New Zealand Rugby Returns
AUCKLAND, New Zealand (AP) — The Auckland-based Blues held on to beat the Wellington-based Hurricanes 30-20 in a Super Rugby Aotearoa match played in front of 41,000 fans Sunday, the largest crowd in 15 years for a Super Rugby match at Auckland’s Eden Park.
The drawcard for fans was not only the opportunity to attend live rugby again, without limitations on crowd size or requirements to social distance or wear masks. Many turned out to see the debut for the Blues of All Blacks flyhalf Beauden Barrett, who previously played all of his 120 Super Rugby matches for the Hurricanes.
Barrett started at fullback on Sunday but spent some of his time at first receiver, doubling in that role with flyhalf Otere Black who helped the Blues win five of seven matches in the full Super Rugby tournament before the five-nation competition was abandoned because of the coronavirus outbreak.
Sunday’s match was another joyous celebration of the return of live rugby, following Saturday’s opening match in Dunedin between home team the Highlanders and the Hamilton-based Chiefs, which drew a capacity crowd of 22,000.
That was the first major professional rugby match to be played in front of a crowd since the Covid-19 outbreak forced the suspension of most sports in mid-March. Sunday’s match went one step further and brought twice as many fans to the larger Eden Park, the biggest Super Rugby crowd at the central Auckland stadium since 2005 when Tana Umaga, now a Blues assistant coach, played his 100th match for the Hurricanes.
“I just want to say a big thank you to everyone who came out. I know we’ve been through tough times and to have a crowd like this for a Super Rugby game is pretty special,” Blues captain Patrick Tuipulotu said.

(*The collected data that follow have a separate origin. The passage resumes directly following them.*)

Lemma decodeNextLayer_grows s : grows (lz_packet s) (lz_packet (snd (decodeNextLayer Decode s))).
Proof.
  unfold decodeNextLayer. rewrite bind_eq. cbn [get]. destruct (lz_next s) as [d|]; [|reflexivity].
  rewrite bind_eq. unfold set_next, modify. destruct (_ =? _); [reflexivity|].
  unfold lazy_recover. rewrite bind_eq. pose proof (lazy_run_grows (Decode d (remaining (lz_packet s))) (mkLazy (lz_packet s) None)) as Hg.
  destruct (lazy_run _ _) as [[[e|]|e|c|] s']; cbn in *; try done.
  - etrans; [exact Hg | apply grows_failure].
  - unfold recoverDecodeError, lift. destruct (SkipDecodeRecovery _); [done|]. etrans; [exact Hg | apply grows_failure].
Qed.

Lemma chain_grows n s pe : chain n s pe → grows (lz_packet s) pe.
Proof.
  induction 1 as [p|n s s' pe _ Hs _ IH]; [reflexivity|].
  etrans; [|exact IH]. pose proof (decodeNextLayer_grows s) as Hg. by rewrite Hs in Hg.
Qed.

(** ** The accessors *)

Lemma lazy_slot_chain sl fuel : ∀ n s pe, chain n s pe → (n <= fuel)%nat →
  ∃ s' n', lazy_slot Decode fuel sl s = (Ok (eager_slot sl pe), s') ∧ chain n' s' pe ∧ (n' <= n)%nat.
Proof.
  induction fuel as [|fuel IH]; intros n s pe Hc Hn; pose proof (chain_grows n s pe Hc) as [_ Hg];
    unfold eager_slot; cbn [lazy_slot]; rewrite bind_eq; cbn [get];
    destruct (p_slots (lz_packet s) sl) as [l|] eqn:Hsl; try (rewrite (Hg sl l Hsl); by exists s, n).
  - destruct Hc as [p|]; [|lia]. cbn in *. rewrite Hsl. exists (mkLazy p None), 0%nat. repeat split; constructor.
  - destruct Hc as [p|n s s1 pe Hnx Hd Hc].
    + cbn in *. rewrite Hsl. exists (mkLazy p None), 0%nat. repeat split; constructor.
    + destruct (lz_next s) as [d|]; [|done]. rewrite bind_eq, Hd.
      destruct (IH n s1 pe Hc ltac:(lia)) as (s' & n' & ? & ? & ?). exists s', n'. split; [done|]. split; [done | lia].
Qed.

Lemma lazy_Layers_chain fuel : ∀ n s pe, chain n s pe → (n <= fuel)%nat →
  ∃ s' n', lazy_Layers Decode fuel s = (Ok (eager_Layers pe), s') ∧ chain n' s' pe ∧ (n' <= n)%nat.
Proof.
  induction fuel as [|fuel IH]; intros n s pe Hc Hn; cbn [lazy_Layers]; rewrite bind_eq; cbn [get];
    destruct Hc as [p|n s s1 pe Hnx Hd Hc]; try lia.
  1,2: exists (mkLazy p None), 0%nat; repeat split; constructor.
  destruct (lz_next s) as [d|]; [|done]. rewrite bind_eq, Hd.
  destruct (IH n s1 pe Hc ltac:(lia)) as (s' & n' & ? & ? & ?). exists s', n'. split; [done|]. split; [done | lia].
Qed.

The Blues and Hurricanes have the best backlines among New Zealand’s five Super Rugby teams who, in Super Rugby Aotearoa, meet each other home and away in a tournament stretched over five weeks. The tournament was devised to allow Super Rugby to return while border restrictions continue to make international travel impractical.

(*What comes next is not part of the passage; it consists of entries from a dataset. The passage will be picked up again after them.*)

Lemma serialize_step opts (l : layer_object W) rest w v w1 w2 r :
  lo_SerializeTo l opts (lo_value l, w) = (Ok tt, (v, w1)) →
  PushLayer (lo_LayerType l) w1 = (Ok tt, w2) →
  SerializeLayers_loop opts rest w2 = r →
  SerializeLayers_loop opts (l :: rest) w = r.
Proof.
  intros Hs Hp Hr. cbn [SerializeLayers_loop]. unfold mbind, M_bind, serialize_one. rewrite Hs.
  cbn [lo_LayerType]. by rewrite Hp.
Qed.
End serialize.

(** ** One step of the parser *)

Section parse.
Context {C : Type} `{ContainerLaws stack_layer C}.
Context (md : metadata) (ports : port_table).
#[local] Existing Instance stack_layers.

Lemma parse_step fuel dlc typ d data s s1 tr dec r :
  Parser.DecodeFromBytes (DecodingLayers := stack_layers md ports) d data (s, tr) = (Ok tt, (s1, tr)) →
  (let next := Parser.NextLayerType (DecodingLayers := stack_layers md ports) d s1 in
   let payload := Parser.LayerPayload (DecodingLayers := stack_layers md ports) d s1 in
   if len payload =? 0 then r = (Ok LayerTypeZero, PState s1 tr (dec ++ [typ]))
   else ∃ d', 0 <= next ∧ lookup_of dlc next = Some d' ∧
     LayersDecoder_loop (H := stack_layers md ports) fuel dlc next d' payload (PState s1 tr (dec ++ [typ])) = r) →
  LayersDecoder_loop (H := stack_layers md ports) (S fuel) dlc typ d data (PState s tr dec) = r.
Proof.
  intros Hd Hr. cbn [LayersDecoder_loop]. unfold mbind, M_bind, run_decoder, zoom. cbn [ps_layers ps_truncated].
  rewrite Hd. unfold modify, get. cbn [ps_layers ps_truncated ps_decoded]. cbv zeta in Hr.
  destruct (_ =? 0); [by rewrite Hr|]. destruct Hr as (d' & Hn & Hl & Hr). unfold lift.
  by rewrite (Decoder_spec dlc _ Hn), Hl.
Qed.
End parse.

Lemma stack_lookups {C} `{ContainerLaws stack_layer C} md ports (c dlc : C) :
  Put_all (H := stack_layers md ports) all_decoders c = Ok dlc →
  lookup_of dlc LayerTypeEthernet = Some LEthernet ∧ lookup_of dlc LayerTypeIPv4 = Some LIPv4 ∧
  lookup_of dlc LayerTypeTCP = Some LTCP ∧ lookup_of dlc LayerTypePayload = Some LPayload.
Proof.
  intros Hp. destruct (Put_all_lookup (H := stack_layers md ports) all_decoders c) as (c' & Hp' & Hl).
  { repeat constructor; vm_compute; discriminate. }
  rewrite Hp in Hp'. injection Hp' as <-.
  repeat split; rewrite Hl by (vm_compute; discriminate); reflexivity.
Qed.

(** ** The packet *)

(** A TCP segment in an IPv4 packet in an Ethernet frame, with fields in range,
    well-formed options, no fragment, and ports that no decoder is registered for. *)
Record stack_ok (opts : SerializeOptions) (ports : port_table) (e : Ethernet.Ethernet) (i : Ip4.IPv4)
    (t : Tcp.TCP) (p src dst : bytes) : Prop := {
  so_fix : FixLengths opts = true;
  so_macs : len (Ethernet.DstMAC e) = 6 ∧ len (Ethernet.SrcMAC e) = 6;
  so_type : Ethernet.EthernetType e = 0x0800 ∧ Ethernet.Length e = 0;
  so_ip : ∀ n, 0 <= n <= 64 + len p → let total := 20 + len (Ip4.encode_options (Ip4.Options i)) + n in
    Ip4.serializable opts i src dst total ∧ total < 65536;
  so_ip_options : Forall (fun o => Ip4.is_end o = false) (Ip4.Options i);
  so_ip_checksum : is_u16 (Ip4.Checksum i);
  so_whole : Ip4.Protocol i = IPProtocolTCP ∧
    has_bits (Ip4.Flags i) Ip4.IPv4MoreFragments = false ∧ Ip4.FragOffset i = 0;
  so_tcp : Tcp.fields_ok t ∧ Tcp.Padding t = [];
  so_tcp_options : Forall Tcp.option_ok (Tcp.Options t) ∧
    Forall (fun o => Tcp.is_end o = false) (Tcp.Options t) ∧ Tcp.options_length (Tcp.Options t) <= 40;
  so_tcp_checksum : ComputeChecksums opts = true → Tcp.checksum_ready opts t p;
  so_ports : port_LayerType ports (Tcp.DstPort t) = LayerTypePayload ∧
    port_LayerType ports (Tcp.SrcPort t) = LayerTypePayload;
  so_payload : p ≠ [];
}.

Definition stack_objects {W} `{SerializeBuffer W} (e : Ethernet.Ethernet) (i : Ip4.IPv4) (t : Tcp.TCP) (p : bytes)
    : list (layer_object W) :=
  [Ethernet_object e; IPv4_object i; TCP_object t; Payload_object p].

Definition stack_types : list LayerType := [LayerTypeEthernet; LayerTypeIPv4; LayerTypeTCP; LayerTypePayload].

The crowd was treated to an outstanding match in which both teams demonstrated touch and skill; more than would have been expected after players have gone three months since their last game.
The first half was fast-paced and exciting, ending with the Blues leading by a point at 14-13.
The second half was less so but the Blues built a convincing lead with a try to back rower Dalton Papali’i and a series of penalties to Black who kept a flawless kicking record.
The Hurricanes were on the wrong end of a heavy penalty count as referees again took a strict line at breakdowns. There were more than 30 penalties in the match between the Highlanders and Chiefs and a high number again Sunday, making continuity difficult.
The Hurricanes repeatedly were penalized for offside play or for leaving their feet at breakdowns. With poor lineout execution that allowed the Blues to take charge of the match and move atop the Super Rugby Aotearoa table after the first round.
The Blues scored the first try of the match through winger Caleb Clark who stepped infield after a sharp break by Rieko Ioane.
The Hurricanes hit back with a try to All Blacks hooker Dane Coles who was found unmarked out wide and ran the ball in like a winger at the right corner.
Tries to T.J. Faiane for the Blues and winger Ben Lam for the Hurricanes left the game evenly poised at halftime.
Papali’i’s try from a Faiane through-kick split the teams in the second half and Black opened the gap with a series of penalties.
A try to Jamie Booth for the Hurricanes came too late to rescue a bonus point.